Truth be told I have always had a dream of being somebody. I’m not saying I want my name in lights or anything but I at least wanted to be known.
Known by the people that I helped. I know how this sounds believe me. But, if we were all honest I think some part of all our souls way down deep wants the same things.
I’ve been called a dreamer a lot in my life. I have been told that I have big ambitions and goals. When I was in college and I was presenting my final portfolio it was all about how I had these big dreams of traveling the world and writing about it. I was going to be a missionary photographer. Telling the untold stories of this world. I know what your thinking, it’s what everyone thinks, that I sound like a journalist. Maybe so but have I no intention on ever being a journalist. I took a few journalism classes in college and the feedback was all the same, I was too creative in my writing and not enough factual enough. And that’s the things I hate writing factual information down in a “story-like” fashion. It’s just not me. I’m too much of a poet. I’m not saying I’m above being a journalist, I just want to enjoy what I do and aim to be the Lois Lane because I have to be.
But where does that leave me? A twenty something who writes a mediocre blog, can barely afford to pay the bills, and works in retail. Yes, I have a great job and I love working for Apple… But being an Apple Specialist isn’t my forever life goal. One of my managers and a guy on our Expert team said I was intelligent and it really made me think. I know that my family and friends have said that I am smart but it means something more, has richer effect so to speak, when it comes from your boss.

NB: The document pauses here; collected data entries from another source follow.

(** Attribute fetch for vertex [i]: three floats per [vec3] attribute. *)
Definition fetch3 (a : JS.Float32Array) (i : nat) : vec3 :=
  mkVec3 (a (i * 3 + 0)%nat) (a (i * 3 + 1)%nat) (a (i * 3 + 2)%nat).

(** The vertex shader run on vertex [i] of the buffers. *)
Definition renderVertex (time templateID expansionFactor : R)
    (modelViewMatrix projectionMatrix : mat4) (b : Buffers) (i : nat)
    : option particleVertexShader.VertexOut :=
  particleVertexShader.main time templateID expansionFactor
    modelViewMatrix projectionMatrix
    (particleIndices b i) (fetch3 (colors b) i) (fetch3 (positions b) i).

(** *** Gesture simulation and animation loop *)

(** The script's globals and the uniforms of the material. *)
Record Script := mkScript
  { templateID : Z;
    expansionFactor : R;
    lastSwitchTime : Z;
    u_time : R;
    u_expansionFactor : R;
    u_templateID : Z }.

(** The state after [init()] when the clock reads [now] at load. *)
Definition initial (now : Z) : Script :=
  mkScript 0 0.5 now 0.0 0.5 0.

(** [templateID = (templateID + 1) % 4]. *)
Definition nextTemplate (templateID : Z) : Z := Z.rem (templateID + 1) 4.

(** [getGestureData()]; [now1], [now2], [now3] are the readings of the
    three [Date.now()] calls, in program order (the third is only taken
    when the template switches). *)
Definition getGestureData (now1 now2 now3 : Z) (s : Script) : Script :=
  let t := IZR now1 / 1000 in
  let pulse := sin (t * 1.5) * 0.5 + 0.5 in
  let expansionFactor := 0.3 + pulse * 0.7 in
  if Z.ltb 6000 (now2 - lastSwitchTime s) then
    mkScript (nextTemplate (templateID s)) expansionFactor now3
             (u_time s) (u_expansionFactor s) (u_templateID s)
  else
    mkScript (templateID s) expansionFactor (lastSwitchTime s)
             (u_time s) (u_expansionFactor s) (u_templateID s).

(** One frame of [animate()]. *)
Definition animate (now1 now2 now3 : Z) (s : Script) : Script :=
  let s := getGestureData now1 now2 now3 s in
  mkScript (templateID s) (expansionFactor s) (lastSwitchTime s)
           (u_time s + 0.01) (expansionFactor s) (templateID s).

(** A run of frames, one clock triple per frame. *)
Fixpoint frames (clock : list (Z * Z * Z)) (s : Script) : Script :=
  match clock with
  | [] => s
  | (now1, now2, now3) :: rest => frames rest (animate now1 now2 now3 s)
  end.

(** *** Scene set-up *)

(** [camera.position.z = 10;] in [init()]; the particle system is added
    to the scene at the origin. *)
Definition cameraZ : R := 10.
Definition modelView : mat4 := THREE.viewFrom cameraZ.

End HandParticles.

(* ================================================================== *)
(** ** The reduced three-template script, [main.js] *)
(* ================================================================== *)

Module MainJs.
Import GLSL.

(** [const particleCount = 20000;], spliced into the shader text as the
    literal [20000.0]. *)
Definition particleCount : Z := 20000.

Module vShader.
Section Shader.
Variables (uTime uTemplate uExpand : R).
Variables (modelViewMatrix projectionMatrix : mat4).
Variables (aIndex : R).

Definition getShape (id i : R) : option vec3 :=
  let angle := i * 6.28318 in
  if Rlt_dec id 0.5 then
    match pow (sin angle) 3.0 with
    | Some p =>
        let x := 16.0 * p in
        let y := 13.0 * cos angle - 5.0 * cos (2.0 * angle)
                 - 2.0 * cos (3.0 * angle) - cos (4.0 * angle) in
        Some (vscale (mkVec3 x y 0.0) 0.4)
    | None => None
    end
  else if Rlt_dec id 1.5 then
    let r := 5.0 + 2.0 * sin (angle * 6.0) in
    Some (mkVec3 (r * cos angle) (r * sin angle) (sin (i * 10.0)))
  else
    let r := 8.0 in
    Some (mkVec3 (r * cos angle) (r * sin angle * 0.3) (r * sin angle)).

(** [targetPos] after [targetPos *= (1.0 + uExpand * 2.0);]. *)
Definition targetPos : option vec3 :=
  option_map (fun p => vscale p (1.0 + uExpand * 2.0))
    (getShape uTemplate (aIndex / IZR particleCount)).

Record VertexOut := mkVertexOut
  { vColor : vec3; gl_PointSize : R; gl_Position : vec4 }.

Definition main : option VertexOut :=
  match targetPos with
  | Some targetPos =>
      let vColor := mkVec3 (0.5 + 0.5 * sin (uTime + vx targetPos)) 0.7 1.0 in
      let mvPosition := mat_mul modelViewMatrix (vec4_of targetPos 1.0) in
      match fdiv 100.0 (- wz mvPosition) with
      | Some q =>
          Some (mkVertexOut vColor (4.0 * q)
                  (mat_mul projectionMatrix mvPosition))
      | None => None
      end
  | None => None
  end.

End Shader.
End vShader.

Module fShader.
Section Shader.
Variables (vColor : vec3) (gl_PointCoord : vec2).

(** [None] is a discarded fragment. *)
Definition main : option vec4 :=
  if Rlt_dec 0.5 (vlength2 (vsub2 gl_PointCoord (splat2 0.5))) then None
  else Some (vec4_of vColor 1.0).

End Shader.
End fShader.

(** [camera.position.z = 15;] *)
Definition cameraZ : R := 15.
Definition modelView : mat4 := THREE.viewFrom cameraZ.

(** The buffers: [indices[i] = i]; [positions] stays zero-filled. *)
Record Buffers := mkBuffers
  { indices : JS.Float32Array; positions : JS.Float32Array }.

Fixpoint fillIndices (n i : nat) (a : JS.Float32Array) : JS.Float32Array :=
  match n with
  | O => a
  | S n' => fillIndices n' (S i) (JS.store a i (INR i))
  end.

Definition buffers : Buffers :=
  mkBuffers (fillIndices (Z.to_nat particleCount) 0 JS.new_array) JS.new_array.

(** The uniforms written by one frame of [animate()]; [now] is the reading
    of [performance.now()], in milliseconds. *)
Record Uniforms := mkUniforms { uTime : R; uExpand : R; uTemplate : Z }.

Definition animate (now : R) : Uniforms :=
  let time := now * 0.001 in
  mkUniforms time (Rabs (sin time)) (JS.floor (JS.rem (time / 4.0) 3)).

(** The vertex shader run on vertex [i]; the shader declares no [position]
    attribute and reads only [aIndex]. *)
Definition renderVertex (u : Uniforms) (modelViewMatrix projectionMatrix : mat4)
    (b : Buffers) (i : nat) : option vShader.VertexOut :=
  vShader.main (uTime u) (IZR (uTemplate u)) (uExpand u)
    modelViewMatrix projectionMatrix (indices b i).

End MainJs.

(* ================================================================== *)
(** ** Notions used to state the properties *)
(* ================================================================== *)

Module Spec.
Import GLSL.

(** A coordinate [f] of a shape, as a function of the normalised index, has
    no seam at the wrap within [tol]: just below index 1 it stays within
    [tol] of its value at index 0. *)
Definition seamless (tol : R) (f : R -> R) : Prop :=
  exists delta, 0 < delta /\
    forall eps, 0 < eps < delta -> Rabs (f (1 - eps) - f 0) < tol.

(** [f] tends to [l] as the normalised index rises to 1. *)
Definition tends_at_wrap (f : R -> R) (l : R) : Prop :=
  forall tol, 0 < tol ->
    exists delta, 0 < delta /\
      forall eps, 0 < eps < delta -> Rabs (f (1 - eps) - l) < tol.

(** A coordinate of a shape that may be undefined, read as 0 where it
    is. *)
Definition coordinate (c : vec3 -> R) (shape : R -> option vec3) (i : R) : R :=
  match shape i with Some p => c p | None => 0 end.



(** The blended channel [c] stays between the channels [a] and [b] of the
    two endpoint colours. *)
Definition between (a b c : R) : Prop := Rmin a b <= c <= Rmax a b.

End Spec.

(* ================================================================== *)
(** ** Facts about the built-ins *)
(* ================================================================== *)

Section Analysis.

(** Eleven digits of pi, from Machin's arctangent series. *)
Lemma PI_tight : 3.14159265358 < PI < 3.1415926536.
Proof.
  pose proof (PI_2_3_7_ineq 5) as H.
  unfold PI_2_3_7_tg, tg_alt, Ratan_seq in H. simpl in H.
  lra.
Qed.

Lemma Rabs_sin_le (x : R) : Rabs (sin x) <= Rabs x.
Proof.
  assert (pos : forall y, 0 < y -> Rabs (sin y) <= y).
  { intros y Hy. apply Rabs_le. split.
    - destruct (Rle_dec 1 y) as [H1 | H1].
      + pose proof (SIN_bound y). lra.
      + assert (0 < sin y) by (apply sin_gt_0; pose proof PI_tight; lra). lra.
    - left. now apply sin_lt_x. }
  destruct (Rtotal_order x 0) as [Hx | [Hx | Hx]].
  - specialize (pos (- x) ltac:(lra)).
    rewrite sin_neg, Rabs_Ropp in pos.
    rewrite (Rabs_left x) by lra. exact pos.
  - subst x. rewrite sin_0. lra.
  - rewrite (Rabs_pos_eq x) by lra. now apply pos.
Qed.

Lemma Rabs_cos1_le (x : R) : Rabs (cos x - 1) <= Rabs x.
Proof.
  replace x with (2 * (x / 2)) at 1 by field.
  rewrite cos_2a_sin.
  pose proof (Rabs_sin_le (x / 2)) as Hs.
  pose proof (SIN_bound (x / 2)) as Hb.
  replace (Rabs (x / 2)) with (Rabs x / 2) in Hs
    by (unfold Rdiv; rewrite Rabs_mult, (Rabs_pos_eq (/ 2)) by lra; reflexivity).
  pose proof (Rabs_pos x).
  apply Rabs_le.
  assert (Hl : - (Rabs x / 2) <= sin (x / 2) <= Rabs x / 2).
  { revert Hs. unfold Rabs at 1. destruct (Rcase_abs (sin (x / 2))); lra. }
  split; nra.
Qed.

(** The sine and cosine at an angle that is a whole number of turns away. *)
Lemma sin_turns (x : R) (k : nat) : sin (x - 2 * INR k * PI) = sin x.
Proof.
  rewrite <- (sin_period (x - 2 * INR k * PI) k). f_equal. lra.
Qed.

Lemma cos_turns (x : R) (k : nat) : cos (x - 2 * INR k * PI) = cos x.
Proof.
  rewrite <- (cos_period (x - 2 * INR k * PI) k). f_equal. lra.
Qed.

End Analysis.

Section Builtins.
Import GLSL.

Lemma pow_cube (x : R) : 0 <= x -> pow x 3.0 = Some (x ^ 3).
Proof.
  intros Hx. unfold pow.
  destruct (Rlt_dec x 0) as [H | _]; [lra |].
  destruct (Req_dec_T x 0) as [H0 | H0].
  - destruct (Rlt_dec 0 3.0) as [_ | H]; [| lra]. subst x. f_equal. lra.
  - f_equal. replace 3.0 with (INR 3) by (simpl; lra).
    apply Rpower_pow. lra.
Qed.

Lemma pow_negative_base (x y : R) : x < 0 -> pow x y = None.
Proof.
  intros Hx. unfold pow. destruct (Rlt_dec x 0); [reflexivity | lra].
Qed.

Lemma vlength_nonneg (v : vec3) : 0 <= vlength v.
Proof. apply sqrt_pos. Qed.

Lemma dot_self_nonneg (v : vec3) : 0 <= dot v v.
Proof. unfold dot. nra. Qed.

Lemma vlength_vscale (v : vec3) (s : R) :
  vlength (vscale v s) = vlength v * Rabs s.
Proof.
  unfold vlength.
  replace (dot (vscale v s) (vscale v s)) with (dot v v * (s * s))
    by (unfold dot, vscale; simpl; ring).
  rewrite sqrt_mult_alt by apply dot_self_nonneg.
  f_equal. fold (Rsqr s). apply sqrt_Rsqr_abs.
Qed.

Lemma vlength_zero : vlength (mkVec3 0 0 0) = 0.
Proof.
  unfold vlength, dot; simpl.
  replace (0 * 0 + 0 * 0 + 0 * 0) with 0 by ring. apply sqrt_0.
Qed.

Lemma normalize_zero : normalize (mkVec3 0 0 0) = None.
Proof.
  unfold normalize. rewrite vlength_zero.
  destruct (Req_dec_T 0 0); [reflexivity | contradiction].
Qed.

(** A defined [normalize] returns a unit vector. *)
Lemma normalize_unit (v d : vec3) : normalize v = Some d -> vlength d = 1.
Proof.
  unfold normalize. destruct (Req_dec_T (vlength v) 0) as [H | H]; [discriminate |].
  intros E. injection E as <-.
  rewrite vlength_vscale.
  pose proof (vlength_nonneg v).
  rewrite Rabs_pos_eq by (left; apply Rinv_0_lt_compat; lra).
  now apply Rinv_r.
Qed.

Lemma floor_bound (x : R) : floor x <= x < floor x + 1.
Proof. apply Zfloor_bound. Qed.

(** [mod(x, 1.0)] is the fractional part: it lies in [0, 1). *)
Lemma glsl_mod_1_range (x : R) : 0 <= glsl_mod x 1.0 < 1.
Proof.
  unfold glsl_mod. replace (x / 1.0) with x by lra.
  pose proof (floor_bound x). lra.
Qed.

Lemma glsl_mod_1_small (x : R) : 0 <= x < 1 -> glsl_mod x 1.0 = x.
Proof.
  intros Hx. unfold glsl_mod, floor. replace (x / 1.0) with x by lra.
  rewrite (Zfloor_eq 0 x) by (simpl; lra). lra.
Qed.

End Builtins.

(* ================================================================== *)
(** ** The particle buffers *)
(* ================================================================== *)

Section BufferFacts.
Import HandParticles.

Lemma store_same (a : JS.Float32Array) (k : nat) (v : R) : JS.store a k v k = v.
Proof. unfold JS.store. now rewrite Nat.eqb_refl. Qed.

Lemma store_other (a : JS.Float32Array) (k j : nat) (v : R) :
  j <> k -> JS.store a k v j = a j.
Proof.
  intros H. unfold JS.store. destruct (Nat.eqb_spec j k); [contradiction | reflexivity].
Qed.

(** The creation loop writes [i] at slot [i] of the index buffer. *)
Lemma createLoop_particleIndices (random : nat -> R) (n : nat) :
  forall i b k,
    particleIndices (createLoop random n i b) k =
    if (Nat.leb i k && Nat.ltb k (i + n))%bool then INR k
    else particleIndices b k.
Proof.
  induction n as [| n IH]; intros i b k; cbn [createLoop].
  - replace (i + 0)%nat with i by lia.
    destruct (Nat.leb_spec i k), (Nat.ltb_spec k i); simpl; try reflexivity; lia.
  - rewrite IH. unfold createParticle; cbn [particleIndices].
    destruct (Nat.eq_dec k i) as [-> | Hk].
    + rewrite store_same.
      destruct (Nat.leb_spec (S i) i), (Nat.ltb_spec i (S i + n)),
               (Nat.leb_spec i i), (Nat.ltb_spec i (i + S n)); simpl;
        try reflexivity; lia.
    + rewrite store_other by exact Hk.
      destruct (Nat.leb_spec (S i) k), (Nat.ltb_spec k (S i + n)),
               (Nat.leb_spec i k), (Nat.ltb_spec k (i + S n)); simpl;
        try reflexivity; lia.
Qed.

All this too say, maybe I’m not the lame nobody I think I am. Maybe there is still hope for me. And as cheesy as I’m about to sound, maybe I still can be somebody.
Ideally I would like to be a published writer and photographer and eventually own my own funky little shop but perhaps those goals are too idealistic. I’m not going to just walk away and give up but maybe it’s time to pursue a new goal for my life. A new career path. Perhaps start thinking like an adult and not a youthful dreamer.
With that said I’ve complied a small list of careers I may want to pursue.
- Recruiter for a Christian University
- Personal (Executive) Assistant
- Flight Attendant
- Production Assistant
- Working With Events
Of course these are just thoughts…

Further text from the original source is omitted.